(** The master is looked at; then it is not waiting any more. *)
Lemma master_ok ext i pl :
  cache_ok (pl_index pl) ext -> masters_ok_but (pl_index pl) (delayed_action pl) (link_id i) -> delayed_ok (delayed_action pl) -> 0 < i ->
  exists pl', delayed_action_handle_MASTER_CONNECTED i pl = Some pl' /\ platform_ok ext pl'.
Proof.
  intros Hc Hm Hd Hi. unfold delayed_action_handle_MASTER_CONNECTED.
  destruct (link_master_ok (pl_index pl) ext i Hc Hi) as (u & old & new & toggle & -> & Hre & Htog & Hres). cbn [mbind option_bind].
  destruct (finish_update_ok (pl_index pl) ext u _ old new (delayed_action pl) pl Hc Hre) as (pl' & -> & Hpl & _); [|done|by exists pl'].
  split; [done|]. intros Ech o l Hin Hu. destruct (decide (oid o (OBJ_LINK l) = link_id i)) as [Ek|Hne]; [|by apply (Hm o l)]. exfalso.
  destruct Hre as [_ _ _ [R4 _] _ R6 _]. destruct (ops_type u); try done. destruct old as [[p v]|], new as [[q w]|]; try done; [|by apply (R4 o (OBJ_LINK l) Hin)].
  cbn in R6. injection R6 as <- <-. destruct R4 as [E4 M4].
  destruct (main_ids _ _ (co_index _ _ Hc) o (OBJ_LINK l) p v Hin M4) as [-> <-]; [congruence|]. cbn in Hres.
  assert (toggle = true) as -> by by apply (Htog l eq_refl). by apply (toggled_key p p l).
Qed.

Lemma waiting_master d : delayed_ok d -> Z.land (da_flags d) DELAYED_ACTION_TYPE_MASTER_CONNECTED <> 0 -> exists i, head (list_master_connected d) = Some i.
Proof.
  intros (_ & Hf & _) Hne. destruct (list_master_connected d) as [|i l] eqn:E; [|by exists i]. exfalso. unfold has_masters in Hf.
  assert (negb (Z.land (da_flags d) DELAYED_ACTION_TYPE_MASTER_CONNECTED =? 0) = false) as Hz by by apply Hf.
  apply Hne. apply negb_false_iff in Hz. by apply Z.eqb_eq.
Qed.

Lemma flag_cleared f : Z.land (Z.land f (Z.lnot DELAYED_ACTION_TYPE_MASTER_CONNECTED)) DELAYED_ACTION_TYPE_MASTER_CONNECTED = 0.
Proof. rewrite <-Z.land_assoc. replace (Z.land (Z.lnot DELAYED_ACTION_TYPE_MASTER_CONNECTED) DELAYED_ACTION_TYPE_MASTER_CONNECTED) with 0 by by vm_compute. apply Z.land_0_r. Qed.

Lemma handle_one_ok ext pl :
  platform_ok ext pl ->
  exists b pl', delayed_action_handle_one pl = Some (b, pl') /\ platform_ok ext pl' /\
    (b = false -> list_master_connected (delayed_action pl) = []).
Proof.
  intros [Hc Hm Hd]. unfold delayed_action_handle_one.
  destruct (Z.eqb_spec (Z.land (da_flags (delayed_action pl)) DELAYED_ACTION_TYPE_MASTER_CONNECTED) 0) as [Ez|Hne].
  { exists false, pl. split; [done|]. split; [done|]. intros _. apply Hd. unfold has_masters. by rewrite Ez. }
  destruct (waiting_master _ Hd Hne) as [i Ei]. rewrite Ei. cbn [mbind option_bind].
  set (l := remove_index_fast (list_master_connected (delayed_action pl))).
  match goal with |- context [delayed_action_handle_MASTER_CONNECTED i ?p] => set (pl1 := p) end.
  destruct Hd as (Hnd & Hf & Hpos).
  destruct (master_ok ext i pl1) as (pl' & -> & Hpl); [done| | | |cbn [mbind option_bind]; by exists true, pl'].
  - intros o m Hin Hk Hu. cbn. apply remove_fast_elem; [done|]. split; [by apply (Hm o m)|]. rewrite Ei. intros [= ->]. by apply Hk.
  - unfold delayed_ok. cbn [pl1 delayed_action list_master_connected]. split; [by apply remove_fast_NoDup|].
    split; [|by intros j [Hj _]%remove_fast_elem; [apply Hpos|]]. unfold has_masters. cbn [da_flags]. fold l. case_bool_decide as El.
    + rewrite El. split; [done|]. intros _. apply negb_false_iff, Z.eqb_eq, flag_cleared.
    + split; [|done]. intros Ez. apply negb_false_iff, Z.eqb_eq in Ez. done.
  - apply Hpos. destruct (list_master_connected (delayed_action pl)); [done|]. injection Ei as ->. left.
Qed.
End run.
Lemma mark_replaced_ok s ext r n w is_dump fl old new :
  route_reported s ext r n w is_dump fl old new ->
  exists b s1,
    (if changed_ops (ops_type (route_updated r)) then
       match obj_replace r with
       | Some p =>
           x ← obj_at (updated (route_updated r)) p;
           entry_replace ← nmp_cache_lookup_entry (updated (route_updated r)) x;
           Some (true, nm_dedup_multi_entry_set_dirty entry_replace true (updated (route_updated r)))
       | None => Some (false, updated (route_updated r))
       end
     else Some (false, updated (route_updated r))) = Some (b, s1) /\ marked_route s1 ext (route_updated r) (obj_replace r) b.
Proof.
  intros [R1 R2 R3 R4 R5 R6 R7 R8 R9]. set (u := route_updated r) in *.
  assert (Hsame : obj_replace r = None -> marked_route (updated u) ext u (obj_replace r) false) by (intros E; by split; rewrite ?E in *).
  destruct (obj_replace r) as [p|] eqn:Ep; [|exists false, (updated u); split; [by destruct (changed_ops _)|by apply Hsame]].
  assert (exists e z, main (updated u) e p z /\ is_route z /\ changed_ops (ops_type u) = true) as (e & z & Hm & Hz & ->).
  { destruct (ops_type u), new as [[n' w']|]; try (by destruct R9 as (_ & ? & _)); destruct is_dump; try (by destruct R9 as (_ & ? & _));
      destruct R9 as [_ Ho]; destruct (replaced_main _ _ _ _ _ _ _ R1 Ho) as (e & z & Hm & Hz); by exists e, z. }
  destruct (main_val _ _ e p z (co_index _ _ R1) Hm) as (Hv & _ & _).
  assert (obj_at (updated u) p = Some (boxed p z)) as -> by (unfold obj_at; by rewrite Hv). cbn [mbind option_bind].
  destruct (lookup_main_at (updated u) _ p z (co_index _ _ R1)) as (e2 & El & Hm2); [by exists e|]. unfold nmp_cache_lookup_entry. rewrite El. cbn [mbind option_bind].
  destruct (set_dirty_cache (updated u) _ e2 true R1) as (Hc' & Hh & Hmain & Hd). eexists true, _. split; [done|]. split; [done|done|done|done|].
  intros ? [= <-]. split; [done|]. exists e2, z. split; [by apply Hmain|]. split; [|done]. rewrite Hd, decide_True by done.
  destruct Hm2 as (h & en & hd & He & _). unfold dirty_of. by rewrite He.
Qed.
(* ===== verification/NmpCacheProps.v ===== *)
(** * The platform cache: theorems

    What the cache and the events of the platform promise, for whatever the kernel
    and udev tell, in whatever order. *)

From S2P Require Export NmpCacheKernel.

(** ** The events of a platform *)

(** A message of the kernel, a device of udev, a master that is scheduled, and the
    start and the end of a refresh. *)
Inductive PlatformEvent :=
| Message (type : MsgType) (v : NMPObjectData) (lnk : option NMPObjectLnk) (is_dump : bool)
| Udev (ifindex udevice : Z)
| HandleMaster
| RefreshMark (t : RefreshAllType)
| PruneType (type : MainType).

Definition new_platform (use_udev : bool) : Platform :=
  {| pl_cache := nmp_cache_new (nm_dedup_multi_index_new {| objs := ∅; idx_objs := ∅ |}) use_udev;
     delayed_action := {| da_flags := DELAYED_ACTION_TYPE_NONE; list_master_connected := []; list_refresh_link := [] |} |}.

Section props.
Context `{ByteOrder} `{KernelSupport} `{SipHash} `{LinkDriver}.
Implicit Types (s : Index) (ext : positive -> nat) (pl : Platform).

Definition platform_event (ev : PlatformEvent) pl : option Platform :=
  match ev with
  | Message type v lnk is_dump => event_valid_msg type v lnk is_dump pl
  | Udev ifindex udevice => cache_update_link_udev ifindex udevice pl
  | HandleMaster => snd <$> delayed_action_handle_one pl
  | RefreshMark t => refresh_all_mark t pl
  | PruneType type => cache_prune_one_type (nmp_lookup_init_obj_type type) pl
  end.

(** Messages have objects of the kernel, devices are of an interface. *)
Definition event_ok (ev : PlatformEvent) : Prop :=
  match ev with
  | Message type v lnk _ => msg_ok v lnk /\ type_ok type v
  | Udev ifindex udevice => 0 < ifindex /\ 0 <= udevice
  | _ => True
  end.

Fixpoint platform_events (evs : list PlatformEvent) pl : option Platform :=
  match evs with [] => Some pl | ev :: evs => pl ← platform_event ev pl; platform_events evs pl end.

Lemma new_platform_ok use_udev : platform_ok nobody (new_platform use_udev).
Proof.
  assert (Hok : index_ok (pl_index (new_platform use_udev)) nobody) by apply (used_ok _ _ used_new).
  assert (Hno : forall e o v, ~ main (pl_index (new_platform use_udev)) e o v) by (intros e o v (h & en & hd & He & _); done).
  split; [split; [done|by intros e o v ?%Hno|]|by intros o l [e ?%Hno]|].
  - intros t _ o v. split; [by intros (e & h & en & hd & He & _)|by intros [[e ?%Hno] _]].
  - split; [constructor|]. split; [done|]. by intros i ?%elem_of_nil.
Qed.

^^^^^^^^^^^^^^^^

▶ **WORK TASK**
The answer must consist solely of the lines from the first line of the data to the line holding "intros [Hc Hm", each given again exactly.

▶ **ANSWER FOR THE TASK**
(** The master is looked at; then it is not waiting any more. *)
Lemma master_ok ext i pl :
  cache_ok (pl_index pl) ext -> masters_ok_but (pl_index pl) (delayed_action pl) (link_id i) -> delayed_ok (delayed_action pl) -> 0 < i ->
  exists pl', delayed_action_handle_MASTER_CONNECTED i pl = Some pl' /\ platform_ok ext pl'.
Proof.
  intros Hc Hm Hd Hi. unfold delayed_action_handle_MASTER_CONNECTED.
  destruct (link_master_ok (pl_index pl) ext i Hc Hi) as (u & old & new & toggle & -> & Hre & Htog & Hres). cbn [mbind option_bind].
  destruct (finish_update_ok (pl_index pl) ext u _ old new (delayed_action pl) pl Hc Hre) as (pl' & -> & Hpl & _); [|done|by exists pl'].
  split; [done|]. intros Ech o l Hin Hu. destruct (decide (oid o (OBJ_LINK l) = link_id i)) as [Ek|Hne]; [|by apply (Hm o l)]. exfalso.
  destruct Hre as [_ _ _ [R4 _] _ R6 _]. destruct (ops_type u); try done. destruct old as [[p v]|], new as [[q w]|]; try done; [|by apply (R4 o (OBJ_LINK l) Hin)].
  cbn in R6. injection R6 as <- <-. destruct R4 as [E4 M4].
  destruct (main_ids _ _ (co_index _ _ Hc) o (OBJ_LINK l) p v Hin M4) as [-> <-]; [congruence|]. cbn in Hres.
  assert (toggle = true) as -> by by apply (Htog l eq_refl). by apply (toggled_key p p l).
Qed.

Lemma waiting_master d : delayed_ok d -> Z.land (da_flags d) DELAYED_ACTION_TYPE_MASTER_CONNECTED <> 0 -> exists i, head (list_master_connected d) = Some i.
Proof.
  intros (_ & Hf & _) Hne. destruct (list_master_connected d) as [|i l] eqn:E; [|by exists i]. exfalso. unfold has_masters in Hf.
  assert (negb (Z.land (da_flags d) DELAYED_ACTION_TYPE_MASTER_CONNECTED =? 0) = false) as Hz by by apply Hf.
  apply Hne. apply negb_false_iff in Hz. by apply Z.eqb_eq.
Qed.

Lemma flag_cleared f : Z.land (Z.land f (Z.lnot DELAYED_ACTION_TYPE_MASTER_CONNECTED)) DELAYED_ACTION_TYPE_MASTER_CONNECTED = 0.
Proof. rewrite <-Z.land_assoc. replace (Z.land (Z.lnot DELAYED_ACTION_TYPE_MASTER_CONNECTED) DELAYED_ACTION_TYPE_MASTER_CONNECTED) with 0 by by vm_compute. apply Z.land_0_r. Qed.

Lemma handle_one_ok ext pl :
  platform_ok ext pl ->
  exists b pl', delayed_action_handle_one pl = Some (b, pl') /\ platform_ok ext pl' /\
    (b = false -> list_master_connected (delayed_action pl) = []).
Proof.
  intros [Hc Hm Hd]. unfold delayed_action_handle_one.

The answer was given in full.